* **WHAT THE EXERCISE ASKS**
Of the lines listed below, return exactly those that run from the line containing "(v : value)" through the line containing "([let events]); [None]", both included.

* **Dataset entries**
Lemma reads_all : reads (classify_all J) (fun fs => live fs is_either) (fun fs states => live fs is_either → side_found fs states).
Proof.
  unfold classify_all. eapply reads_weaken; [apply reads_collect_in; intros e He; by apply (reads_entry plan e)|naive_solver|]. cbn. intros fs states H HL.
  apply found_sides; [done|]. apply Forall2_same_length_lookup. pose proof (Forall2_length _ _ _ H) as Hl. rewrite (plan_length plan) in Hl. split; [done|]. intros k m s Hm Hs.
  destruct (Forall2_lookup_r _ _ _ _ _ H Hs) as (e & He & HR). rewrite (plan_members plan), Hm in He. injection He as <-. eapply HR; [done|by eapply list_elem_of_lookup_2].
Qed.


(** ** What the root holds *)

(** A directory under the name of an undo that recovery cannot remove: its
    journal never reached the disk. *)
Definition stuck (fs : Fs) : Prop := ∃ i, entries fs ROOT !! cl = Some i ∧ entries fs i !! JOURNAL_NAME = None ∧ entries fs i ≠ ∅.

Definition root_case (fs : Fs) : Prop :=
  entries fs ROOT = ∅ ∧ (Old fs ∨ New fs)
  ∨ (∃ i, entries fs ROOT = {[TXN_DIR_NAME := i]} ∧ (Old fs ∧ setup fs i ∨ (Between fs ∨ New fs) ∧ full fs i))
  ∨ (∃ i, entries fs ROOT = {[cl := i]} ∧ (Old fs ∧ loose fs i ∨ New fs ∧ full fs i))
  ∨ (∃ i, entries fs ROOT = {[fin := i]} ∧ New fs ∧ loose fs i).

Lemma safe_root (fs : Fs) : Safe fs → root_case fs.
Proof.
  intros [_ [H|[H|H]]].
  - pose proof H as (_ & Hr & _). apply root_now in Hr as [Hr|[(i & Hr & Hi)|(i & Hr & Hi)]]; [left|right; left|do 2 right; left]; eauto 10.
  - pose proof H as (_ & i & Hi & Hr). apply root_now in Hr. right. left. eauto 10.
  - pose proof H as (_ & Hr). apply root_now in Hr as [Hr|[(i & Hr & Hi)|[(i & Hr & Hi)|(i & Hr & Hi)]]]; [left|right; left|do 2 right; left|do 3 right]; eauto 10.
Qed.

Lemma root_entry (fs : Fs) (name : str) (i : nat) : Safe fs → entries fs ROOT !! name = Some i →
  entries fs ROOT = {[name := i]} ∧ (name = TXN_DIR_NAME ∨ name = cl ∨ name = fin) ∧ dir_at fs i.
Proof.
  intros Hs H. apply safe_root in Hs as [[He _]|[(i' & He & Hi)|[(i' & He & Hi)|(i' & He & _ & [_ Hi])]]]; rewrite He in H; [done|..]; apply lookup_singleton_Some in H as [<- <-].
  - split; [done|]. split; [by left|]. destruct Hi as [[_ (_ & a & d & Hd & _)]|[_ [_ Hd]]]; [by exists a, d|by eapply dir_all_dir].
  - split; [done|]. split; [by right; left|]. destruct Hi as [[_ [_ Hd]]|[_ [_ Hd]]]; by eapply dir_all_dir.
  - split; [done|]. split; [by right; right|]. by eapply dir_all_dir.
Qed.
(* ===== verification/MigrationDraft.v ===== *)
(** * The states of publication

    What is on disk between the steps of [publish] of
    [src/config/migration_journal.rs]: the fence, the directory of the originals,
    the originals and the journal, each from the moment it is made until it is
    there for good. *)

From S2P Require Import Prelude RustStr Ast Membership DiskTree MigrationJournal MigrationTxn DiskLogic MigrationReads MigrationPlan MigrationState MigrationSteps MigrationFacts.
From S2P Require Import MigrationRemoval MigrationWrite MigrationRecovery MigrationTrust.

#[local] Opaque original_blob_file_name.

Lemma with_attr_dir (h : Attr → Attr) (x : nat) (fs : Fs) (a : Attr) (d : Dir) : fs_nodes fs !! x = Some (NDir a d) → with_attr h x fs = set_node x (NDir (h a) d) fs.
Proof. intros H. unfold with_attr. by rewrite H. Qed.

Lemma with_attr_file (h : Attr → Attr) (x : nat) (fs : Fs) (f : FileNode) : file_at fs x f →
  with_attr h x fs = set_node x (NFile {| fl_bytes := fl_bytes f; fl_attr := h (fl_attr f); fl_nlink := fl_nlink f; fl_synced := fl_synced f |}) fs.
Proof. intros H. unfold with_attr. by rewrite H. Qed.

Lemma with_file_at (h : FileNode → FileNode) (x : nat) (fs : Fs) (f : FileNode) : file_at fs x f → with_file h x fs = set_node x (NFile (h f)) fs.
Proof. intros H. unfold with_file. by rewrite H. Qed.

(** The node is replaced by one with the same entries. *)
Definition same_entries (n n' : Node) : Prop :=
  match n, n' with NDir _ d, NDir _ d' => dir_view d' = dir_view d | NFile _, NFile _ => True | NOther, NOther => True | _, _ => False end.

Lemma set_node_entries (x : nat) (n n' : Node) (fs : Fs) (d : nat) : fs_nodes fs !! x = Some n → same_entries n n' → entries (set_node x n' fs) d = entries fs d.
Proof.
  intros Hx Hs. unfold entries. cbn. destruct (decide (x = d)) as [<-|Hne]; [|by rewrite lookup_insert_ne]. rewrite lookup_insert_eq, Hx.
  by destruct n, n'.
Qed.

Lemma set_node_fresh (x : nat) (n n' : Node) (fs : Fs) : fs_nodes fs !! x = Some n → fresh_ok fs → fresh_ok (set_node x n' fs).
Proof. intros Hx Hf i y. cbn. intros [[<- _]|[_ H]]%lookup_insert_Some; by eapply Hf. Qed.

Definition empty_dir : Dir := {| dir_disk := ∅; dir_pending := [] |}.

Section Draft.

Context {sha : Sha2Crate} {json : JsonCrate} {tx : Migration} {tr : Owners}.

#[local] Abbreviation g := tx_guard.
#[local] Abbreviation ms := tx_members.
#[local] Abbreviation ow := tx_owner.
#[local] Abbreviation J := tx_journal.
#[local] Abbreviation jbytes := tx_bytes.

Context (plan : planned g ms ow J jbytes) .
Lemma publish_ok : triple c held startable (publish g ms) kept announced.
Proof.
  assert (∀ fs, startable fs → Safe fs) as HS by (intros fs [[H _] _]; done). assert (∀ fs, startable fs → kept fs) as HF by (intros fs [H _]; by apply sound_kept). assert (∀ fs, startable fs → held fs) as HE by (intros fs H; by apply kept_held, HF).
  unfold publish. eapply triple_check; [apply reads_ensure|done|done|intros fs _ _; apply (pl_order _ _ _ _ _ plan)|intros []].
  apply triple_inspect; [done|done|by intros fs [_ H] HC; destruct (H HC) as [_ ->]| |].
  { intros s Hs. eapply triple_bind; [apply triple_ensure; [done|done]|]. intros []. eapply triple_pre; [apply (triple_fact _ _ _ False (fun _ => True)); done|]. intros fs [_ H]. by destruct s. }
  eapply triple_check; [apply reads_ensure|naive_solver|naive_solver|done|intros []].
  eapply triple_read; [apply reads_artifacts|naive_solver|naive_solver|done|intros found].
  eapply triple_read; [apply reads_ensure|naive_solver|naive_solver| |intros []].
  { intros fs [[[_ H] _] [Hf _]] HC. destruct (H HC) as [_ He]. by rewrite (Hf He). }
  eapply (triple_pre _ _ _ _ (fun fs => startable fs ∧ entries fs ROOT = ∅)).
  2: { intros fs [[[H Ht] [_ Hf]] Hneg]. split; [done|]. apply Hf; [by apply negb_true_iff|by apply HS|done]. }
  eapply triple_read; [apply (reads_collect_in _ _ (fun _ fs => live fs is_either ∧ captured fs) (fun m fs p => live fs is_either → unchanged fs m p)); intros m Hm; by apply reads_unchanged|naive_solver|naive_solver| |intros ps].
  { intros fs [[[H _] Hcap] _] HC m _. split; [by apply safe_live|by apply Hcap]. }
  set (P := fun fs => fresh_ok fs ∧ Old fs ∧ entries fs ROOT = ∅ ∧ Forall2 (unchanged fs) ms ps). eapply (triple_pre _ _ _ _ P).
  2: { intros fs [[[[Hs Hr] _] He] H]. assert (Forall2 (unchanged fs) ms ps) as H' by (eapply Forall2_impl; [exact H|]; intros m p Hp; by apply Hp, safe_live).
       split; [apply Hs|]. split; [by eapply unchanged_old|done]. }
  assert (∀ fs, P fs → kept fs) as HP by (intros fs (Hf & Ho & _); by apply sound_kept, old_sound). assert (∀ fs, P fs → held fs) as HPE by (intros fs H; by apply kept_held, HP).
  eapply (triple_read_eq _ _ _ _ _ _ _ _ _ (map pinned ps)); [apply (reads_collect ps materialize (fun p fs => live_now fs (tp_path p) = fst <$> tp_original p) (fun p fs t => t = pinned p)); apply reads_materialize|done|done| | |].
  { intros fs (_ & _ & _ & H) _ p Hp. apply list_elem_of_lookup in Hp as [k Hk]. destruct (Forall2_lookup_r _ _ _ _ _ H Hk) as (m & _ & x & f & -> & (Hl & _) & _). done. }
  { intros fs ts _ H. clear -H. induction H as [|p t ps' ts' -> _ IH]; [done|]. cbn. by rewrite IH. }
  destruct (pl_entries _ _ _ _ _ plan) as (es & Hes & HJ). unfold journal_members in Hes. rewrite Hes.
  eapply (triple_read_eq _ _ _ _ _ _ _ _ _ es); [apply reads_some|done|done|by intros; eexists|by intros fs x _ [= <-]|]. rewrite HJ.
  eapply (triple_read_eq _ _ _ _ _ _ _ _ _ J); [apply reads_some|done|done|by intros; eexists|by intros fs x _ [= <-]|]. rewrite (pl_bytes _ _ _ _ _ plan).
  eapply (triple_read_eq _ _ _ _ _ _ _ _ _ jbytes); [apply reads_some|done|done|by intros; eexists|by intros fs x _ [= <-]|].
  eapply triple_pre; [apply publish_fence|]. intros fs (Hf & Ho & He & H). split; [done|]. split; [done|]. split; [done|]. by apply unchanged_pinned.
Qed.

End Publish.
(** A canvas as the widget creates it and [setup_display] fills it,
    bound to a well. *)
Definition canvas_bound : WellSectionCanvas.t :=
  {| WellSectionCanvas.depth_range := (Fin 1000, Fin 1001);
     WellSectionCanvas.tracks :=
       WellSectionCanvas.new_axis (Fin 1000, Fin 1001)
         <$> WellSectionCanvas.default_tracks;
     WellSectionCanvas.well_data := Some well_with_null;
     WellSectionCanvas.depth_curve := Some "DEPT";
     WellSectionCanvas.dragging := false;
     WellSectionCanvas.drag_track_idx := None;
     WellSectionCanvas.drag_start_x := None;
     WellSectionCanvas.fig_width := Fin 1200;
     WellSectionCanvas.parent := true |}.

(** The bound canvas in the middle of a drag of the boundary of track 1,
    and a motion far to the left. *)
Definition canvas_dragging : WellSectionCanvas.t :=
  WellSectionCanvas.set_drag true (Some 1%nat) (Some (Fin 0.5)) canvas_bound.

Definition motion_left : WellSectionCanvas.MouseEvent :=
  {| WellSectionCanvas.button := WellSectionCanvas.MouseButton 1;
     WellSectionCanvas.inaxes := true;
     WellSectionCanvas.x := Fin 40;
     WellSectionCanvas.xdata := Some (Fin (-200));
     WellSectionCanvas.ydata := Some (Fin 1000.2) |}.

(** A directory with one readable LAS file and one that lasio rejects,
    and the stem of the paths used below. *)
Definition las_W3 : lasio.LASFile :=
  {| lasio.well_WELL := Some "W-3";
     lasio.curves :=
       [ {| lasio.mnemonic := "DEPT"; lasio.unit := Some "M";
            lasio.descr := Some "Depth"; lasio.data := Some [Fin 10; Fin 11] |};
         {| lasio.mnemonic := "GR"; lasio.unit := Some "GAPI";
            lasio.descr := None; lasio.data := Some [Fin 55; NaN] |} ] |}.

Definition demo_lasio_read (file_path : string) : option lasio.LASFile :=
  if decide (file_path = "wells/w3.las") then Some las_W3 else None.

Definition demo_Path_stem (file_path : string) : string :=
  if decide (file_path = "wells/w3.las") then "w3" else "broken".

Module EnhancedWellSectionWidget.

(** The widget, as its handlers for the depth range and the derivations
    use it: the canvas, the well selected, the two line edits and the
    labels.  [current_well], when set, is the object the canvas is bound
    to: [on_well_selected] binds it, and nothing binds the canvas to
    another well. *)
Record t : Type := mk {
  current_well : option WellLogData.t;
  canvas : WellSectionCanvas.t;
  depth_cursor : option float64;
  min_depth_edit : string;
  max_depth_edit : string;
  status_label : string;
}.

Definition set_canvas (c : WellSectionCanvas.t) (self : t) : t :=
  {| current_well := current_well self; canvas := c;
     depth_cursor := depth_cursor self;
     min_depth_edit := min_depth_edit self; max_depth_edit := max_depth_edit self;
     status_label := status_label self |}.

Definition set_status (text : string) (self : t) : t :=
  {| current_well := current_well self; canvas := canvas self;
     depth_cursor := depth_cursor self;
     min_depth_edit := min_depth_edit self; max_depth_edit := max_depth_edit self;
     status_label := text |}.

Definition set_depth_edits (lo hi : string) (self : t) : t :=
  {| current_well := current_well self; canvas := canvas self;
     depth_cursor := depth_cursor self;
     min_depth_edit := lo; max_depth_edit := hi;
     status_label := status_label self |}.
(** ** Effects *)

Inductive console_arg : Type :=
| AText (s : string)
| AValue (v : value)
| AError (e : exn).

(** What the listener does to the world outside the script. *)
Inductive effect : Type :=
| ConsoleError (args : list console_arg)
| ConsoleLog (args : list console_arg)
| Construct (calendar : FullCalendar.Calendar)
| Render (calendar : FullCalendar.Calendar).

(** The one local of the listener that is assigned after its declaration
    ([let events]); [None] before the declaration has run.  The trace is
    in program order. *)
Record State : Type := {
  let_events : option value;
  trace : list effect
}.

Inductive completion (A : Type) : Type :=
| Returned (a : A)
| Threw (e : exn).
Arguments Returned {A} a.
Arguments Threw {A} e.

Definition M (A : Type) : Type := State -> completion A * State.

Definition ret {A} (a : A) : M A := fun s => (Returned a, s).

Definition bind {A B} (m : M A) (k : A -> M B) : M B :=
  fun s =>
    match m s with
    | (Returned a, s') => k a s'
    | (Threw e, s') => (Threw e, s')
    end.

Definition throw {A} (e : exn) : M A := fun s => (Threw e, s).
(** * Content loader: markup transformer, slug generator, retrieval
      coordinator, navigation generator and lightbox

    A shallow embedding of [js/content-loader.js].  JavaScript strings are
    sequences of UTF-16 code units; the regular expressions of the source are
    transcribed one by one as values of [regex] and run by a backtracking
    matcher that follows the ECMAScript matching order (leftmost match,
    greedy and lazy quantifiers, capture groups, [^] and [$] under the
    multiline flag, ASCII case folding under the ignore-case flag). *)

From Stdlib Require Import String Ascii.
From Stdlib Require Import List NArith Bool Arith Lia.
Import ListNotations.

Set Implicit Arguments.

(** ** Strings *)

Definition cu := N.
Definition jsstring := list cu.

(** String literals.  The apostrophe of a literal stands for the double
    quote U+0022, so that HTML attributes can be written inline. *)
Definition js (s : string) : jsstring :=
  map (fun a => let n := N_of_ascii a in if N.eqb n 39 then 34%N else n)
      (list_ascii_of_string s).
Arguments js s%_string.

Definition nl : cu := 10%N.
Definition spaces (n : nat) : jsstring := repeat 32%N n.

Definition in_range (lo hi c : cu) : bool := N.leb lo c && N.leb c hi.

(** [LineTerminator]: LF, CR, LS, PS. *)
Definition is_line_terminator (c : cu) : bool :=
  (N.eqb c 10 || N.eqb c 13 || N.eqb c 8232 || N.eqb c 8233)%N.

(** [\s] and the set stripped by [String.prototype.trim]:
    WhiteSpace and LineTerminator. *)
Definition is_space (c : cu) : bool :=
  (in_range 9 13 c || N.eqb c 32 || N.eqb c 160 || N.eqb c 5760
   || in_range 8192 8202 c || N.eqb c 8232 || N.eqb c 8233
   || N.eqb c 8239 || N.eqb c 8287 || N.eqb c 12288 || N.eqb c 65279)%N.

Definition is_digit (c : cu) : bool := in_range 48%N 57%N c.
Definition is_upper (c : cu) : bool := in_range 65%N 90%N c.
Definition is_lower (c : cu) : bool := in_range 97%N 122%N c.

(** [\w] without the unicode flag: ASCII letters, digits and underscore. *)
Definition is_word (c : cu) : bool :=
  (is_upper c || is_lower c || is_digit c || N.eqb c 95%N).

(** [.] without the dotAll flag. *)
Definition is_dot (c : cu) : bool := negb (is_line_terminator c).

Definition any_cu (c : cu) : bool := true.
Definition is_not (x : cu) (c : cu) : bool := negb (N.eqb c x).

Definition is_ascii (c : cu) : bool := N.ltb c 128%N.
Definition ascii_lower (c : cu) : cu := if is_upper c then (c + 32)%N else c.
Definition ascii_upper (c : cu) : cu := if is_lower c then (c - 32)%N else c.

Fixpoint starts_with (p s : jsstring) : bool :=
  match p, s with
  | [], _ => true
  | a :: p', b :: s' => N.eqb a b && starts_with p' s'
  | _ :: _, [] => false
  end.

(** Strict equality of strings. *)
Fixpoint str_eqb (a b : jsstring) : bool :=
  match a, b with
  | [], [] => true
  | x :: a', y :: b' => N.eqb x y && str_eqb a' b'
  | _, _ => false
  end.

Fixpoint drop_while (p : cu -> bool) (s : jsstring) : jsstring :=
  match s with
  | c :: s' => if p c then drop_while p s' else s
  | [] => []
  end.

(** [String.prototype.trim]. *)
Definition trim (s : jsstring) : jsstring :=
  rev (drop_while is_space (rev (drop_while is_space s))).

(** [Array.prototype.join]. *)
Fixpoint join (sep : jsstring) (parts : list jsstring) : jsstring :=
  match parts with
  | [] => []
  | [x] => x
  | x :: rest => x ++ sep ++ join sep rest
  end.

(** [String.prototype.split] with a separator of one code unit.  [cur]
    holds the piece being read. *)
Fixpoint split_on (sep : cu) (cur : jsstring) (s : jsstring) : list jsstring :=
  match s with
  | [] => [cur]
  | c :: s' => if N.eqb c sep then cur :: split_on sep [] s'
               else split_on sep (cur ++ [c]) s'
  end.

Definition split_char (sep : cu) (s : jsstring) : list jsstring :=
  split_on sep [] s.

(** ** Regular expressions *)

Record flags := { icase : bool; multiline : bool }.

Definition fl_g : flags := {| icase := false; multiline := false |}.
Definition fl_gm : flags := {| icase := false; multiline := true |}.
Definition fl_gi : flags := {| icase := true; multiline := false |}.

(** The fragment of the pattern language the source uses.  Every
    quantifier of the source except one applies to a single character
    class ([Rep]); the exception is the optional group of the code-fence
    pattern ([Opt]). *)
Inductive regex : Type :=
| Eps
| Chr (c : cu)
| Cls (p : cu -> bool)
| Bol
| Eol
| Rep (p : cu -> bool) (min : nat) (greedy : bool)
| Seq (a b : regex)
| Alt (a b : regex)
| Grp (i : nat) (a : regex)
| Opt (a : regex).

Definition captures := list (nat * jsstring).

Fixpoint cap_opt (caps : captures) (i : nat) : option jsstring :=
  match caps with
  | [] => None
  | (j, v) :: rest => if Nat.eqb i j then Some v else cap_opt rest i
  end.

(** [$i] in a replacement: a group that did not take part yields the
    empty string. *)
Definition cap (caps : captures) (i : nat) : jsstring :=
  match cap_opt caps i with Some v => v | None => [] end.

(** Character comparison.  Under the ignore-case flag a pattern character
    (always ASCII in the source) matches the code units with the same
    ASCII upper-case form; code units above U+007F never fold into
    ASCII. *)
Definition chr_eq (fl : flags) (c x : cu) : bool :=
  if icase fl then N.eqb (ascii_upper c) (ascii_upper x) else N.eqb c x.

Definition at_bol (fl : flags) (prev : option cu) : bool :=
  match prev with
  | None => true
  | Some c => multiline fl && is_line_terminator c
  end.

Definition at_eol (fl : flags) (s : jsstring) : bool :=
  match s with
  | [] => true
  | c :: _ => multiline fl && is_line_terminator c
  end.

Section Matcher.

Variable A : Type.

(** A quantified character class followed by the continuation [k].
    [prev] is the code unit before the current position. *)
Fixpoint rep (p : cu -> bool) (greedy : bool) (min : nat)
    (prev : option cu) (s : jsstring)
    (k : option cu -> jsstring -> option A) {struct s} : option A :=
  match s with
  | c :: s' =>
      if p c then
        if greedy then
          match rep p greedy (pred min) (Some c) s' k with
          | Some r => Some r
          | None => match min with O => k prev s | S _ => None end
          end
        else
          match (match min with O => k prev s | S _ => None end) with
          | Some r => Some r
          | None => rep p greedy (pred min) (Some c) s' k
          end
      else match min with O => k prev s | S _ => None end
  | [] => match min with O => k prev s | S _ => None end
  end.

Fixpoint rmatch (fl : flags) (r : regex) (prev : option cu) (s : jsstring)
    (caps : captures)
    (k : option cu -> jsstring -> captures -> option A) {struct r} : option A :=
  match r with
  | Eps => k prev s caps
  | Chr c =>
      match s with
      | x :: s' => if chr_eq fl c x then k (Some x) s' caps else None
      | [] => None
      end
  | Cls p =>
      match s with
      | x :: s' => if p x then k (Some x) s' caps else None
      | [] => None
      end
  | Bol => if at_bol fl prev then k prev s caps else None
  | Eol => if at_eol fl s then k prev s caps else None
  | Rep p min greedy =>
      rep p greedy min prev s (fun prev' s' => k prev' s' caps)
  | Seq a b =>
      rmatch fl a prev s caps
        (fun prev' s' caps' => rmatch fl b prev' s' caps' k)
  | Alt a b =>
      match rmatch fl a prev s caps k with
      | Some r => Some r
      | None => rmatch fl b prev s caps k
      end
  | Grp i a =>
      rmatch fl a prev s caps
        (fun prev' s' caps' =>
           k prev' s' ((i, firstn (length s - length s') s) :: caps'))
  | Opt a =>
      match rmatch fl a prev s caps k with
      | Some r => Some r
      | None => k prev s caps
      end
  end.

End Matcher.

(** One match attempt at the current position: the unread rest of the
    input and the captures. *)
Definition match_here (fl : flags) (r : regex) (prev : option cu)
    (s : jsstring) : option (jsstring * captures) :=
  rmatch fl r prev s [] (fun _ s' caps => Some (s', caps)).

(** [String.prototype.replace] with a global pattern.  [skip] counts the
    code units of the last match still to be passed over.  After an empty
    match the next code unit is copied and the scan moves on by one. *)
Fixpoint replace_from (fl : flags) (r : regex) (f : captures -> jsstring)
    (skip : nat) (prev : option cu) (s : jsstring) {struct s} : jsstring :=
  match skip with
  | S n =>
      match s with
      | x :: s' => replace_from fl r f n (Some x) s'
      | [] => []
      end
  | O =>
      match match_here fl r prev s with
      | Some (rest, caps) =>
          f caps ++
          match s with
          | x :: s' =>
              match length s - length rest with
              | O => x :: replace_from fl r f 0 (Some x) s'
              | S n => replace_from fl r f n (Some x) s'
              end
          | [] => []
          end
      | None =>
          match s with
          | x :: s' => x :: replace_from fl r f 0 (Some x) s'
          | [] => []
          end
      end
  end.

Definition replace_all (fl : flags) (r : regex) (f : captures -> jsstring)
    (s : jsstring) : jsstring :=
  replace_from fl r f 0 None s.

* **ANSWER TO THE PROBLEM**
| AValue (v : value)
| AError (e : exn).

(** What the listener does to the world outside the script. *)
Inductive effect : Type :=
| ConsoleError (args : list console_arg)
| ConsoleLog (args : list console_arg)
| Construct (calendar : FullCalendar.Calendar)
| Render (calendar : FullCalendar.Calendar).

(** The one local of the listener that is assigned after its declaration
    ([let events]); [None] before the declaration has run.  The trace is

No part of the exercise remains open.